The task
Could you repeat all of the entries below, character for character?

Records from a data source
(** ** Rebuilding *)

(** The slots of page [i] that the block covers. *)
Definition block_covers (ps : list AMapPage) (i : nat) (p : AMapPage) (s : Z) (b : BlockAllocation) : bool :=
  match findPageForOffset ps (ba_Offset b) with
  | Some j => bool_decide (i = j) && (startSlot p (ba_Offset b) <=? s)
              && (s <? startSlot p (ba_Offset b) + AlignDisk (ba_Size b) / BytesPerSlot)
  | None => false
  end.
(** How much the block lowers the free-slot count of page [i]. *)
Definition block_slots (ps : list AMapPage) (i : nat) (p : AMapPage) (b : BlockAllocation) : Z :=
  match findPageForOffset ps (ba_Offset b) with
  | Some j => if decide (i = j)
      then clipped (startSlot p (ba_Offset b)) (Z.to_nat (AlignDisk (ba_Size b) / BytesPerSlot)) bitmapLen else 0
  | None => 0
  end.

Definition same_offsets (ps qs : list AMapPage) : Prop := AP_Offset <$> ps = AP_Offset <$> qs.
Lemma startSlot_offset p q o : AP_Offset p = AP_Offset q → startSlot p o = startSlot q o.
Proof. intros H. unfold startSlot, baseOffset. by rewrite H. Qed.
Lemma findPage_offsets ps : ∀ qs o, same_offsets ps qs → findPageForOffset ps o = findPageForOffset qs o.
Proof.
  induction ps as [|p ps IH]; intros [|q qs] o H; try done. injection H as H1 H2.
  cbn [findPageForOffset]. rewrite (IH qs) by done. unfold covers, baseOffset. by rewrite H1.
Qed.
Lemma markAllocated_Offset p o n : AP_Offset (markAllocated p o n) = AP_Offset p.
Proof. unfold markAllocated. by destruct (mark_slots _ _ _ _ _ _). Qed.
Lemma same_offsets_mark ps b : same_offsets (mark_block ps b) ps.
Proof.
  unfold mark_block, same_offsets. destruct (findPageForOffset ps (ba_Offset b)) as [i|]; [|done].
  apply list_eq. intros j. rewrite !list_lookup_fmap, list_lookup_alter.
  destruct (decide (i = j)) as [->|]; [|done]. destruct (ps !! j); cbn; [by rewrite markAllocated_Offset|done].
Qed.

(** The bitmap of a page is a bitmap. *)
Definition bitmap_ok (p : AMapPage) : Prop := blen (AP_BitMap p) = bitmapLen ∧ bytes_ok (AP_BitMap p).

Solution for this task
(** ** Rebuilding *)

(** The slots of page [i] that the block covers. *)
Definition block_covers (ps : list AMapPage) (i : nat) (p : AMapPage) (s : Z) (b : BlockAllocation) : bool :=
  match findPageForOffset ps (ba_Offset b) with
  | Some j => bool_decide (i = j) && (startSlot p (ba_Offset b) <=? s)
              && (s <? startSlot p (ba_Offset b) + AlignDisk (ba_Size b) / BytesPerSlot)
  | None => false
  end.
(** How much the block lowers the free-slot count of page [i]. *)
Definition block_slots (ps : list AMapPage) (i : nat) (p : AMapPage) (b : BlockAllocation) : Z :=
  match findPageForOffset ps (ba_Offset b) with
  | Some j => if decide (i = j)
      then clipped (startSlot p (ba_Offset b)) (Z.to_nat (AlignDisk (ba_Size b) / BytesPerSlot)) bitmapLen else 0
  | None => 0
  end.

Definition same_offsets (ps qs : list AMapPage) : Prop := AP_Offset <$> ps = AP_Offset <$> qs.
Lemma startSlot_offset p q o : AP_Offset p = AP_Offset q → startSlot p o = startSlot q o.
Proof. intros H. unfold startSlot, baseOffset. by rewrite H. Qed.
Lemma findPage_offsets ps : ∀ qs o, same_offsets ps qs → findPageForOffset ps o = findPageForOffset qs o.
Proof.
  induction ps as [|p ps IH]; intros [|q qs] o H; try done. injection H as H1 H2.
  cbn [findPageForOffset]. rewrite (IH qs) by done. unfold covers, baseOffset. by rewrite H1.
Qed.
Lemma markAllocated_Offset p o n : AP_Offset (markAllocated p o n) = AP_Offset p.
Proof. unfold markAllocated. by destruct (mark_slots _ _ _ _ _ _). Qed.
Lemma same_offsets_mark ps b : same_offsets (mark_block ps b) ps.
Proof.
  unfold mark_block, same_offsets. destruct (findPageForOffset ps (ba_Offset b)) as [i|]; [|done].
  apply list_eq. intros j. rewrite !list_lookup_fmap, list_lookup_alter.
  destruct (decide (i = j)) as [->|]; [|done]. destruct (ps !! j); cbn; [by rewrite markAllocated_Offset|done].
Qed.

(** The bitmap of a page is a bitmap. *)
Definition bitmap_ok (p : AMapPage) : Prop := blen (AP_BitMap p) = bitmapLen ∧ bytes_ok (AP_BitMap p).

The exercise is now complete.